A Vertical Machine Learning approach provides a competitive moat around your business
VERTICAL MACHINE LEARNING IN FASHION
We at the Fashion Taste API follow a Vertical Machine Learning approach to fashion. We believe in the unique advantage of having a profound understanding of the consumer problems, end to end.
With a focus on the consumers, we’ve applied machine learning to automate the two processes that we’ve considered game-changing:
- Capturing shopper’s taste data (including what clothes they have in their closet);
- Building the data infrastructure that allows us to understand input automatically, and to deliver personalized output also automatically.

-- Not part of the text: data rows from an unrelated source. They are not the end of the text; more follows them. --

(** X19 ([create_xml_from_dict], [_recur_xml_dict],
    [create_dict_from_xml_element]).  A dictionary whose values are strings
    or dictionaries of the same kind that are not empty comes back from its
    XML as it went: converting it to an element and the element to a
    dictionary gives the dictionary, whatever the name of the root. *)
Theorem xml_round_trip root_name d :
  NoDup (map fst d) ->
  Forall (fun kv => Util.plain (snd kv) = true) d ->
  Util.create_dict_from_xml_element (Util.create_xml_from_dict root_name d) = d.
Proof.
  intros Hnd Hall.
  destruct (items_written_back d) as (es & Hes & Hback).
  { apply List.Forall_forall. intros kv _. apply plain_written_back. }
  { apply forallb_forall. by apply List.Forall_forall. }
  rewrite create_dict_from_xml_element_fold.
  unfold Util.create_xml_from_dict, Util._recur_xml_dict, Util.append_children.
  cbn [Util.children app]. rewrite Hes, fold_distinct_tags; [done | ].
  cbn [map app]. rewrite <- Hback, map_map in Hnd. exact Hnd.
Qed.

Lemma xml_round_trip_witness :
  Util.create_dict_from_xml_element
    (Util.create_xml_from_dict "make_reservation"
       [("user_id", Util.PStr "alice");
        ("order", Util.PDict [("perf_id", Util.PStr "6IF-A7N");
                              ("no_of_seats", Util.PStr "2")])])
  = [("user_id", Util.PStr "alice");
     ("order", Util.PDict [("perf_id", Util.PStr "6IF-A7N");
                           ("no_of_seats", Util.PStr "2")])].
Proof.
  apply xml_round_trip.
  - apply (bool_decide_unpack _). vm_compute. reflexivity.
  - repeat constructor.
Defined.

Lemma recur_xml_value_tags v : forall in_list key,
  Forall (fun e => Util.tag e = key) (Util.recur_xml_value in_list key v).
Proof.
  induction v as [ |b|s|r|l IH|d _] using pyobj_nested_ind; intros in_list key.
  - by repeat constructor.
  - destruct b; by repeat constructor.
  - by repeat constructor.
  - by repeat constructor.
  - rewrite recur_xml_value_list. apply Forall_app. split.
    + destruct in_list; by repeat constructor.
    + induction IH as [|v l Hv _ IHl]; cbn [flat_map]; [constructor | ].
      apply Forall_app. split; [apply Hv | exact IHl].
  - rewrite recur_xml_value_dict. by repeat constructor.
Qed.

(** The tag is all an element owes to the key it was written under. *)
Lemma recur_xml_value_values v : forall in_list key key',
  map Util.element_value (Util.recur_xml_value in_list key v)
  = map Util.element_value (Util.recur_xml_value in_list key' v).
Proof.
  induction v as [ |b|s|r|l IH|d _] using pyobj_nested_ind;
    intros in_list key key'; try reflexivity.
  - by destruct b.
  - rewrite !recur_xml_value_list, !map_app. f_equal.
    + by destruct in_list.
    + induction IH as [|v l Hv _ IHl]; cbn [flat_map]; [done | ].
      rewrite !map_app. f_equal; [apply Hv | exact IHl].
Qed.

Lemma filter_tag_all key es :
  Forall (fun e => Util.tag e = key) es ->
  List.filter (fun c => String.eqb (Util.tag c) key) es = es.
Proof.
  induction 1 as [|e es He _ IH]; cbn [List.filter]; [done | ].
  by rewrite He, String.eqb_refl, IH.
Qed.

Lemma filter_tag_none key key' es :
  key' <> key ->
  Forall (fun e => Util.tag e = key') es ->
  List.filter (fun c => String.eqb (Util.tag c) key) es = [].
Proof.
  intros Hne. induction 1 as [|e es He _ IH]; cbn [List.filter]; [done | ].
  rewrite He. by apply String.eqb_neq in Hne as ->.
Qed.
(** [batch_detection] on a list of images: the generator is exhausted
    without raising, it yields one item per planned batch, and the items
    post-process, on either path, to one result per image in input
    order. *)
Lemma batch_detection_valid (settings : Settings) (batch_size : option Z) :
  let g := batch_detection E settings (map PyImage images) proc batch_size in
  gen_ok g /\
  forall pool, exists rs,
    postprocess_all E pool (gen_items g) = Ok rs /\
    map image_bbox rs = map (fun im => bbox_of (size im)) images.
Proof using window_pos images_pos two_labels.
  intros g. unfold g, batch_detection.
  assert (Hall : forallb isinstance_Image (map (@PyImage (pixels E)) images) = true).
  { clear. induction images; cbn; auto. }
  assert (Homap : omap as_image (map (@PyImage (pixels E)) images) = images).
  { clear. induction images as [|im ims IH]; cbn; [reflexivity|].
    f_equal. exact IH. }
  rewrite Hall, Homap. cbn [negb].
  set (splits := map (fun sz => get_total_splits sz proc) (map size images)).
  set (budget := match batch_size with
                 | Some b => b
                 | None => get_batch_size settings
                 end).
  destruct (plan_batches_inv splits budget) as (Hcat & Hne & _).
  assert (Hlen : length splits = length images).
  { unfold splits. rewrite !length_map. reflexivity. }
  rewrite Hlen in Hcat.
  destruct (batch_loop_safe (plan_batches splits budget) 0 (length images)
              Hcat Hne ltac:(lia)) as (Hok & _ & Hpost).
  split; [exact Hok|].
  intros pool. destruct (Hpost pool) as (rs & Hrs & Hbb).
  exists rs. split; [exact Hrs|].
  rewrite Hbb, drop_0, firstn_all2, map_map by (rewrite length_map; lia).
  reflexivity.
Qed.
Lemma image_as_raw_bytes_witness :
  rgba_pixels (PIL.getdata (PIL.mkImage (1, 2)%N [(0, 65, 66, 255); (1, 2, 3, 4)]%N))
  = true
  /\ bytes_of_binary
       (create_binary_from_image
          (PIL.mkImage (1, 2)%N [(0, 65, 66, 255); (1, 2, 3, 4)]%N))
     = Ok (pixels_bytes
             (PIL.getdata (PIL.mkImage (1, 2)%N [(0, 65, 66, 255); (1, 2, 3, 4)]%N)))
  /\ length (pixels_bytes
               (PIL.getdata (PIL.mkImage (1, 2)%N [(0, 65, 66, 255); (1, 2, 3, 4)]%N)))
     = 4 * length (PIL.getdata (PIL.mkImage (1, 2)%N [(0, 65, 66, 255); (1, 2, 3, 4)]%N)).
Proof.
  split; [reflexivity|].
  apply (image_as_raw_bytes (PIL.mkImage (1, 2)%N [(0, 65, 66, 255); (1, 2, 3, 4)]%N));
    [reflexivity | discriminate].
Defined.

(** Property X3.  The forward path stores a byte string as raw pixels: the pixels packed
    from the bits of [data] are in range, their bytes are [data] followed by
    the zero bytes that fill the last pixel, and there is one pixel per four
    bytes, rounded up. *)
Theorem frame_as_raw_pixels (data : bytes) :
  exists pixels,
    binary_to_rgba_pixels (binary_of_bytes data)
    = Ok (pixels, 8 * ((4 - length data mod 4) mod 4))
    /\ rgba_pixels pixels = true
    /\ pixels_bytes pixels = data ++ repeat x00 ((4 - length data mod 4) mod 4)
    /\ length pixels = (length data + 3) / 4.
Proof.
  pose proof (binary_of_bytes_is_bits data) as Hb.
  destruct (pack_unpack _ Hb) as (pixels & Hp & Hl & _).
  rewrite binary_of_bytes_length, byte_padding in Hp, Hl.
  pose proof (packed_pixels_rgba _ _ _ Hb Hp) as Hr.
  exists pixels. split; [exact Hp|]. split; [exact Hr|]. split.
  - pose proof (unpack_bytes data pixels _ 0 Hp) as Hu.
    cbn [repeat] in Hu. rewrite app_nil_r, Nat.mul_0_r, Nat.add_0_r in Hu.
    rewrite (rgba_pixels_to_binary_bytes _ Hr) in Hu.
    now apply binary_of_bytes_inj in Hu.
  - pose proof (Nat.mod_upper_bound (4 - length data mod 4) 4 ltac:(lia)) as Hm.
    apply Nat.div_unique with (r := length data + 3 - 4 * length pixels); lia.
Qed.

(** Property X4.  [create_image_from_binary] on a bit string succeeds exactly when the
    grid has a cell for each pixel: with fewer cells [putdata] raises
    [TypeError]; otherwise the image has the requested size and exactly
    [width * height] pixels. *)
Theorem create_image_fits (binary_data : list ascii) (width height : N) :
  is_bits binary_data = true ->
  (N.to_nat (width * height) < (length binary_data + 31) / 32 ->
   create_image_from_binary binary_data width height = Raise TypeError)
  /\ ((length binary_data + 31) / 32 <= N.to_nat (width * height) ->
      exists img,
        create_image_from_binary binary_data width height = Ok img
        /\ PIL.size img = (width, height)
        /\ length (PIL.getdata img) = N.to_nat (width * height)).
Proof.
  intros Hb.
  destruct (pack_unpack _ Hb) as (pixels & Hp & Hl & _).
  pose proof (Nat.mod_upper_bound (32 - length binary_data mod 32) 32 ltac:(lia)) as Hm.
  assert (Hn : (length binary_data + 31) / 32 = length pixels).
  { symmetry.
    apply Nat.div_unique with (r := length binary_data + 31 - 32 * length pixels); lia. }
  rewrite Hn. split.
  - intros Hsmall. unfold create_image_from_binary. rewrite Hp. cbn [rbind].
    unfold PIL.putdata, PIL.new. cbn [PIL.getdata]. rewrite repeat_length.
    destruct (Nat.ltb_spec (N.to_nat (width * height)) (length pixels)) as [_|]; [reflexivity|lia].
  - intros Hfit. eexists. split.
    + exact (create_image_from_binary_ok _ width height pixels _ Hp Hfit).
    + cbn [PIL.size PIL.getdata]. split; [reflexivity|].
      rewrite length_app, repeat_length. lia.
Qed.

Lemma create_image_fits_witness :
  is_bits sample_bits_25 = true
  /\ (N.to_nat (0 * 5) < (length sample_bits_25 + 31) / 32 ->
      create_image_from_binary sample_bits_25 0 5 = Raise TypeError)
  /\ ((length sample_bits_25 + 31) / 32 <= N.to_nat (0 * 5) ->
      exists img,
        create_image_from_binary sample_bits_25 0 5 = Ok img
        /\ PIL.size img = (0, 5)%N
        /\ length (PIL.getdata img) = N.to_nat (0 * 5)).
Proof.
  split; [reflexivity|].
  apply (create_image_fits sample_bits_25 0 5). reflexivity.
Defined.

(** Property X5.  On the image the encoder builds for a frame, the bytes the decoder hands
    to the decompressor are the frame followed by zero bytes only, at least
    four of them, filling the [width * height] pixels: the bare frame never
    reaches the decompressor. *)
Theorem decoder_sees_trailing_zeros (frame : bytes) :
  (N.of_nat (8 * length frame) < max_len)%N ->
  exists pixel_count width img k,
    layout (N.of_nat (length (binary_of_bytes frame))) = Ok (pixel_count, width, width)
    /\ create_image_from_binary (binary_of_bytes frame) width width = Ok img
    /\ bytes_of_binary (create_binary_from_image img) = Ok (frame ++ repeat x00 k)
    /\ 4 <= k
    /\ length frame + k = 4 * N.to_nat (width * width).
Proof.
  intros Hmax.
  pose proof (binary_of_bytes_is_bits frame) as Hb.
  destruct (pack_unpack _ Hb) as (pixels & Hp & Hl & _).
  rewrite <- (binary_of_bytes_length frame) in Hmax.
  destruct (layout_ok _ Hmax) as (width & Hlay & Hfit & _).
  rewrite (pixel_count_length _ pixels _ Hp Hb) in Hlay, Hfit.
  pose proof (create_image_from_binary_ok _ width width pixels _ Hp ltac:(lia)) as Hi.
  set (z := N.to_nat (width * width) - length pixels) in *.
  assert (Hz : 0 < z) by (unfold z; lia).
  eexists _, width, _, _.
  split; [exact Hlay|]. split; [exact Hi|].
  split; [|split].
  - unfold create_binary_from_image. cbn [PIL.getdata].
    exact (decode_pixels frame pixels _ z Hp (or_intror Hz)).
  - lia.
  - rewrite binary_of_bytes_length, byte_padding in Hl. unfold z. lia.
Qed.

Lemma decoder_sees_trailing_zeros_witness :
  (N.of_nat (8 * length sample_payload) < max_len)%N
  /\ exists pixel_count width img k,
      layout (N.of_nat (length (binary_of_bytes sample_payload)))
      = Ok (pixel_count, width, width)
      /\ create_image_from_binary (binary_of_bytes sample_payload) width width = Ok img
      /\ bytes_of_binary (create_binary_from_image img)
         = Ok (sample_payload ++ repeat x00 k)
      /\ 4 <= k
      /\ length sample_payload + k = 4 * N.to_nat (width * width).
Proof.
  split; [reflexivity|].
  apply (decoder_sees_trailing_zeros sample_payload). reflexivity.
Defined.

(* ================================================================== *)
(** * Every run of the conversion methods                              *)
(* ================================================================== *)

Local Open Scope string_scope.

Section EveryRun.
Context {Z : Zstandard} {D : Disk}.

(** Property X7.  [convert_file_to_image] calls [img.save] only for a file
    that was read and that compression made strictly shorter, and after the
    call the only error that can follow is the disk's refusal of the save:
    the run then ends with progress 100 and the status text when the save
    returns, and with the logged and shown error when it raises.  In
    particular the division by the original size cannot fail. *)
Theorem save_only_when_smaller (input_file output_dir : string) :
  saved_images (ByteMapApp.convert_file_to_image input_file output_dir) = []
  \/ exists file_data frame saved_as img,
       read_binary input_file = Ok file_data
       /\ zstd_compress file_data = Ok frame
       /\ length frame < length file_data
       /\ ByteMapApp.convert_file_to_image input_file output_dir
          = ([ByteMapApp.update_progress 0; ByteMapApp.update_progress 20;
              ByteMapApp.update_progress 50;
              ByteMapApp.img_save saved_as img]
             ++ match image_save saved_as img with
                | Ok _ =>
                    [ByteMapApp.update_progress 100;
                     ByteMapApp.status_label_config
                       (ByteMapApp.image_saved saved_as
                          (length file_data) (length frame))]
                | Raise e =>
                    [ByteMapApp.logging_error
                       "Error in convert_file_to_image: %s" e;
                     ByteMapApp.showerror_exn "Error" e]
                end)%list.
Proof.
  unfold ByteMapApp.convert_file_to_image.
  destruct (is_empty input_file || is_empty output_dir); [left; reflexivity|].
  repeat run_step.
  destruct (read_binary input_file) as [file_data|e] eqn:Hread;
    [|left; reflexivity].
  repeat run_step. unfold ByteMapApp.compress_data.
  destruct (zstd_compress file_data) as [frame|e] eqn:Hcomp;
    [|left; reflexivity].
  repeat run_step.
  destruct (Nat.leb_spec (length file_data) (length frame)) as [Hle|Hlt];
    [left; reflexivity|].
  repeat run_step.
  destruct (layout (N.of_nat (length (binary_of_bytes frame))))
    as [[[pixel_count width] height]|e]; [|left; reflexivity].
  repeat run_step.
  destruct (create_image_from_binary (binary_of_bytes frame) width height)
    as [img|e]; [|left; reflexivity].
  repeat run_step.
  right. exists file_data, frame.
  exists (path_join output_dir
            (String.append (splitext_root (basename input_file)) ".bytemap.png")), img.
  split; [reflexivity|]. split; [exact Hcomp|]. split; [exact Hlt|].
  destruct (image_save _ img) as [u|e]; [|reflexivity].
  repeat run_step. unfold check_division.
  destruct (Nat.eqb_spec (length file_data) 0) as [E0|_]; [lia|].
  repeat run_step. reflexivity.
Qed.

THE ADVANTAGE OF FASHION RETAILERS
We believe that fashion retailers have a clear advantage over newcomers: they are the domain experts. The specific benefits, however, need to be captured:
- Fashion retailers have a profound understanding of the fashion consumer;
- Shoppers generate a unique body of data around the retailers properties. Retailers can choose to start capturing that intelligence and build their moat;
- Physical stores are a unique layer of experimentation to test omnichannel solutions and receive fast feedback.
NEWCOMERS WILL SOON CATCH UP
At some point, newcomers will offer In-Bedroom Fashion Stylist or Smart Mirrors to end consumers.
Apart from the increase in market share that this new category will generate, In-Bedroom Fashion Stylists will have two very relevant consequences:
- Data: The amount of incoming taste data will grow exponentially;
- Learning: The speed of learning will accelerate thanks to better shopper feedback.
And the current competitive moat around traditional fashion retailers will be gone.
THE VIRTUOUS CYCLE OF DATA
The more digitally powered experiences you offer, the more taste data you will capture. The more data you capture, the better you can automatically serve your shoppers. The better you serve your shoppers, the more adrenaline you generate in your teams, the more ambitious they become.